The following model diagnostics were used to fit and adjust the logistic models and transform variables as described above. Models were assessed for goodness of fit, distribution of deviance residuals, influential observations, linearity between predicted log OR and the explanatory variables, and collinearity. The graphical plots showing individual observations such as the deviance residual plots and the GAM plots cannot be released from the Research Data Centre due to Statistics Canada’s regulations to protect respondent confidentiality. Graphical displays showing individual observations on a plot cannot be released from the centre.
4.7.1. Goodness of fit
The Hosmer-Lemeshow goodness-of-fit test was used to assess the overall fit of the logistic models. The observations were first sorted in increasing order according to their predicted probability of outcome. The observations were then divided into groups according to the quantiles of estimated probability. The observed and expected number of events was tabulated for each outcome group. The test statistics were obtained by
calculating the chi-square statistic from the table of observed and expected frequencies and compared to a chi-square distribution. The test hypothesis is that the estimated and observed frequencies agree. Rejection of the null hypothesis indicates a lack of fit. The test statistics for the above models are not significant indicating there is not a gross lack of fit for the models. The Hosmer-Lemeshow test has some important limitations. It is sensitive to the cut-point used. It is not sensitive to misspecification of the model.242
4.7.2. Likelihood ratio tests for nested models
It is important to assess if the addition of the exposure parameter significantly contributes to the model for the OR of T2D. The likelihood ratio test was used to assess if the addition of the POP measure significantly contributed to the initial base models. These tests were performed in SAS using the GENMOD procedure to compare models 1 and 3, and similarly compare models 2 and 4. Model 1 is nested within model 3, and model 2 is nested within model 4. The addition of the POP measures as an explanatory variable to the models did significantly contribute to the log-likelihood of the models (results not shown).
4.7.3. Linearity
The linearity between the predicted log OR of having T2D and the explanatory variables was assessed using the non-parametric method of generalized additive models (GAM), The GAM plots include a smoothed non-parametric line between the outcome log OR and an explanatory variable when adjusted for other explanatory variables in the model. The log transformation of the POP measures substantial improved the linearity of these variables with the predicted log OR of T2D.

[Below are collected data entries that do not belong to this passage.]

(* ===== verification/Float64.v ===== *)
(** * IEEE 754 binary64 as Go's float64

    Arithmetic and comparison come from the Standard Library's executable
    specification (rounding to nearest, ties to even).  This file adds what the
    source takes from [math], [strconv] and the conversions of the language:
    [math.Ceil], conversion to [int], [strconv.ParseFloat] on a JSON number, the
    ["%.3f"] rendering read back by a NUMERIC column, and the shortest decimal
    that [encoding/json] writes. *)

From Stdlib Require Import Ascii SpecFloat.
From S2P Require Import Prelude Json.

Abbreviation float64 := spec_float (only parsing).

Definition of_Z (z : Z) : float64 := binary_normalize 53 1024 z 0 false.
Definition fadd : float64 → float64 → float64 := SFadd 53 1024.
Definition fsub : float64 → float64 → float64 := SFsub 53 1024.
Definition fmul : float64 → float64 → float64 := SFmul 53 1024.
Definition fdiv : float64 → float64 → float64 := SFdiv 53 1024.
Definition Sqrt : float64 → float64 := SFsqrt 53 1024.
Definition fabs : float64 → float64 := SFabs.

Definition flt (x y : float64) : bool := SFltb x y.
Definition fle (x y : float64) : bool := SFleb x y.
Definition feq (x y : float64) : bool := SFeqb x y.

Definition fzero : float64 := S754_zero false.
Definition fone : float64 := of_Z 1.

Definition IsNaN (x : float64) : bool := match x with S754_nan => true | _ => false end.
(** [math.IsInf(x, 0)] *)
Definition IsInf (x : float64) : bool := match x with S754_infinity _ => true | _ => false end.
Definition finite (x : float64) : bool := negb (IsNaN x) && negb (IsInf x).

(** ** Conversions to integers *)

(** [int] has 64 bits. *)
Definition int64 (n : Z) : Z := (n + 2 ^ 63) mod 2 ^ 64 - 2 ^ 63.

Lemma int64_small n : - 2 ^ 63 ≤ n < 2 ^ 63 → int64 n = n.
Proof. intros H. unfold int64. rewrite Z.mod_small by lia. lia. Qed.

Lemma int64_range n : - 2 ^ 63 ≤ int64 n < 2 ^ 63.
Proof. unfold int64. pose proof (Z.mod_pos_bound (n + 2 ^ 63) (2 ^ 64)). lia. Qed.

(** The integer part, towards zero. *)
Definition trunc (x : float64) : option Z :=
  match x with
  | S754_zero _ => Some 0
  | S754_finite s m e =>
      let a := if 0 <=? e then Z.pos m * 2 ^ e else Z.pos m / 2 ^ (- e) in
      Some (if s then - a else a)
  | _ => None
  end.

(** [int(x)]: the value outside the range of [int] is up to the implementation
    of the language. *)
Class GoArch := int_overflow : float64 → Z.

Definition int_of {GA : GoArch} (x : float64) : Z :=
  match trunc x with
  | Some z => if (- 2 ^ 63 <=? z) && (z <? 2 ^ 63) then z else int64 (int_overflow x)
  | None => int64 (int_overflow x)
  end.

(** The choice of amd64. *)
Definition amd64 : GoArch := λ _, - 2 ^ 63.
(* ===== verification/FrameworkScope.v ===== *)
(** * Framework scopes: predicates and their approval workflow

    Models internal/frameworkscope (canonical.go, predicate.go, store.go) with
    its statements (internal/db/queries/framework_scopes.sql) and the trigger and
    partial unique index of
    migrations/sql/20260511000007_framework_scopes_workflow.sql. *)

From Stdlib Require Import Ascii.
From S2P Require Import Prelude Tenancy Json Sha256 Scope.

Module FrameworkScope.

Inductive Error :=
| ErrNotFound
| ErrWrongState
| ErrAnotherActivated
| ErrPredicateMalformed
| ErrPanic
| ErrWrap (msg : string)
| ErrTx (e : TxErr).

#[global] Instance Error_tx : TxError Error := ErrTx.

(** ** Predicates *)

Definition true_predicate : string := js "{'op':'true'}".

(** [canonicalEncode] on a decoded value is [Json.encode_canonical]: its writer
    has no failing case on what a decoder with [UseNumber] produces. *)
Definition Canonicalize (predicate : string) : result Error (string * string) :=
  let trimmed := TrimSpace predicate in
  if bool_decide (trimmed = "") || bool_decide (trimmed = "null") ||
     bool_decide (trimmed = "{}") || bool_decide (trimmed = "true")
  then Ok (true_predicate, sha256_hex true_predicate)
  else
    match decode_first trimmed with
    | None => Err ErrPredicateMalformed
    | Some v => let canon := encode_canonical (to_any v) in Ok (canon, sha256_hex canon)
    end.

Definition Validate (canonicalPredicate : string) : result Error () :=
  match Scope.Evaluate canonicalPredicate [] with
  | None => Err ErrPanic
  | Some (Err _) => Err ErrPredicateMalformed
  | Some (Ok _) => Ok ()
  end.

Definition EffectiveScope (applicability : list Scope.Cell) (frameworkPredicate : string)
  : result Error (list Scope.Cell) :=
  match Scope.Evaluate frameworkPredicate applicability with
  | None => Err ErrPanic
  | Some (Err _) => Err (ErrWrap "evaluate predicate")
  | Some (Ok matches) => Ok matches
  end.

(** ** Data *)

Inductive State := StateDraft | StateReview | StateApproved | StateActivated | StateSuperseded.

#[global] Instance State_eq_dec : EqDecision State.
Proof. solve_decision. Defined.

Definition state_text (s : State) : string :=
  match s with
  | StateDraft => "draft" | StateReview => "review" | StateApproved => "approved"
  | StateActivated => "activated" | StateSuperseded => "superseded"
  end.

(** A row of [framework_scopes]; the exported struct has the same fields, its
    pointers being the nullable columns. *)
Record FScope := mkScope {
  ID : UUID;
  TenantID : UUID;
  FrameworkVersionID : UUID;
  Name : string;
  state : State;
  Predicate : string;
  PredicateHash : string;
  ApproverUserID : option UUID;
  ApprovedAt : option Time;
  PredicateHashAtApproval : option string;
  ApprovalEvidenceFileURL : option string;
  ApprovalEvidenceFileHash : option string;
  EffectiveFrom : option Time;
  SupersededBy : option UUID;
  SupersededAt : option Time;
  CreatedAt : Time;
  UpdatedAt : Time;
}.

Record DB := mkDB {
  framework_scopes : list FScope;
  framework_versions : list UUID;
}.

#[global] Instance DB_rollback : TxState DB := λ before _, before.
#[global] Instance DB_atomic : Atomic (λ d : DB, d).
Proof. done. Qed.

Inductive QueryErr := NoRows | PgUnique | PgForeignKey | PgInvalidJSON.

(** ** Statements *)

(** The trigger [framework_scopes_bounce_on_predicate_change]. *)
Definition bounce (old new : FScope) : FScope :=
  if bool_decide (PredicateHash new ≠ PredicateHash old) &&
     (bool_decide (state old = StateReview) || bool_decide (state old = StateApproved))
  then mkScope (ID new) (TenantID new) (FrameworkVersionID new) (Name new) StateDraft
         (Predicate new) (PredicateHash new) None None None None None
         (EffectiveFrom new) (SupersededBy new) (SupersededAt new) (CreatedAt new) (UpdatedAt new)
  else new.

(** The partial unique index [framework_scopes_one_active]. *)
Definition active_keys (t : list FScope) : list (UUID * UUID) :=
  (λ r, (TenantID r, FrameworkVersionID r)) <$> select_where (λ r, bool_decide (state r = StateActivated)) t.

Definition at_key (tenantID id : UUID) (r : FScope) : bool :=
  bool_decide (TenantID r = tenantID) && bool_decide (ID r = id).
Definition in_state (s : State) (r : FScope) : bool := bool_decide (state r = s).

(** [UPDATE framework_scopes SET f WHERE p RETURNING *] read as [:one], the
    trigger applied to each row. *)
Definition update_one (p : FScope → bool) (f : FScope → FScope) : Tx DB QueryErr FScope := λ d,
  let g r := bounce r (f r) in
  match updated_rows p g (framework_scopes d) with
  | [] => (Err NoRows, d)
  | r :: _ =>
      let t := update_where p g (framework_scopes d) in
      if bool_decide (NoDup (active_keys t)) then (Ok r, mkDB t (framework_versions d))
      else (Err PgUnique, d)
  end.

Section Statements.
Context {JB : JsonB}.

Definition CreateFrameworkScope (now : Time) (id tenantID fv : UUID) (name predicate hash : string)
  : Tx DB QueryErr FScope := λ d,
  match jsonb_in predicate with
  | None => (Err PgInvalidJSON, d)
  | Some p =>
      let r := mkScope id tenantID fv name StateDraft p hash None None None None None None None None now now in
      if bool_decide (id ∈ (ID <$> framework_scopes d)) then (Err PgUnique, d)
      else if bool_decide (fv ∈ framework_versions d)
      then (Ok r, mkDB (framework_scopes d ++ [r]) (framework_versions d))
      else (Err PgForeignKey, d)
  end.

Definition set_predicate (now : Time) (predicate hash : string) (r : FScope) : FScope :=
  mkScope (ID r) (TenantID r) (FrameworkVersionID r) (Name r) (state r) predicate hash
    (ApproverUserID r) (ApprovedAt r) (PredicateHashAtApproval r)
    (ApprovalEvidenceFileURL r) (ApprovalEvidenceFileHash r)
    (EffectiveFrom r) (SupersededBy r) (SupersededAt r) (CreatedAt r) now.
(** A successful activation found the row approved, superseded the active row
    of its framework version and activated it, in one table update. *)
Lemma Activate_Ok env id eff d row d' :
  Activate env id eff d = (Ok row, d') →
  ∃ t before, tenant_of (env_ctx env) = Some t ∧ before ∈ framework_scopes d ∧
    at_key t id before = true ∧ state before = StateApproved ∧
    framework_scopes d' = map (activation (env_now env) t (FrameworkVersionID before) id eff) (framework_scopes d) ∧
    NoDup (active_keys (framework_scopes d')) ∧
    ∃ r0, r0 ∈ framework_scopes d ∧ at_key t id r0 = true ∧ state r0 = StateApproved ∧
          row = activate_row (env_now env) eff r0.
Proof using.
  intros H. apply (Tenancy.inTx_cases (λ d, d)) in H as [(t & c & Ht & [= <-] & H)|(e & ? & _)]; [|done].
  unfold tx_try, GetFrameworkScopeByID in H.
  destruct (select_where (at_key t id) (framework_scopes d)) as [|before rest] eqn:E; [done|].
  assert (Hb : before ∈ select_where (at_key t id) (framework_scopes d)) by (rewrite E; left).
  apply elem_of_select_where in Hb as [Hk Hin].
  destruct (bool_decide_reflect (state before ≠ StateApproved)) as [?|Hs]; [done|].
  apply dec_stable in Hs. exists t, before. do 4 (split; [done|]).
  unfold SupersedePreviousActivated in H. destruct (_ || _); [|done].
  destruct (ActivateFrameworkScope _ _ _ _ _) as [q d2] eqn:Ea.
  assert (q = Ok row ∧ d2 = d') as [-> ->] by (destruct q as [|[]]; [injection H as <- <-; by split|done..]).
  clear H.
  apply update_one_cases in Ea as [(e & ? & _)|(r1 & [= Hrow] & Hr1 & Hp & E2 & Hn)]; [done|].
  cbn [framework_scopes] in E2, Hr1. split; [|split; [done|]].
  - rewrite E2. apply activation_tables.
  - apply andb_true_iff in Hp as [Hk1 Hs1%in_state_eq].
    apply elem_of_update_where in Hr1 as (r0 & Hr0 & E0).
    destruct (supersedable _ _ _ r0).
    { rewrite bounce_same_hash in E0 by done. by subst. }
    subst r1. exists r0. split_and!; [done..|]. rewrite Hrow. by apply bounce_same_hash.
Qed.

Lemma activation_hashed now t fv id eff r : hashed r → hashed (activation now t fv id eff r).
Proof using. unfold activation. destruct (supersedable _ _ _ _); [by apply hashed_eq|]. destruct (_ && _); [by apply hashed_eq|done]. Qed.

Each predictor in the models was plotted against the deviance residuals to assess if a systematic pattern could be identified in the residuals across values of the explanatory variable for each model. This is a method to identify deficiencies in specification of the parameters per the shape of the association (i.e. for example, assumptions of linearity). The plots of deviance residuals versus the predicted probabilities did not show a systematic pattern in the residuals.
4.7.4. Influential observations
Cook’s D was used to test for influential points 243. A further assessment for
influential observations was also performed by examining graphical plots of deviance residuals, DFBETA, and DIFCHISQ. As well, the deviance residuals were plotted against the identifier number of respondents to assess if any observations appeared to be obvious outliers.
The models were assessed by graphically plotting the predicted outcome probabilities versus the difference between betas (DFBETA). A plot of DFBETAs against predicted outcome probabilities shows the standardized differences in each regression parameter estimate when a specific individual observation is excluded from the analysis. It assesses the effects of individual observations on the estimated
regression parameters in the fitted model. The DFBETA statistic is calculated for each regression coefficient for each individual observation by excluding each observation in turn. Influential observations can then be identified by sorting all observations by
DFBETA values and printing the observation IDs with the largest values. The DFBETAs did not indicate any observations as being highly influential.
Graphical plots were also assessed for the predicted outcome probabilities versus the difference between chi-square goodness of fit (DIFCHISQ). These plots did not indicate any observations to be highly influential. A plot of DIFCHISQ against the predicted outcome probabilities shows the change to the overall chi-square goodness-of- fit statistic by excluding each individual observation in turn. The DIFCHISQ measures the effect of individual observations on the fit in general.
4.7.5. Collinearity
Pearson correlations were produced to identify possible collinearity among the outcome and explanatory variables in the models. The only model parameters which had elevated correlations coefficients were between years of age and the plasma concentrations for some of the POP compounds but none of these correlations
approached 1.0. Age and the plasma concentrations of POP compounds are expected to be correlated to some extent since these compounds bioaccumulate with age.
An indication of collinearity in a model may be when adding a possible collinear parameter substantially increases the standard error of the other possible collinear parameter. Age was included in the base models without a POP exposure parameter. When the POP parameter was added there was not a substantial change in the standard error in age.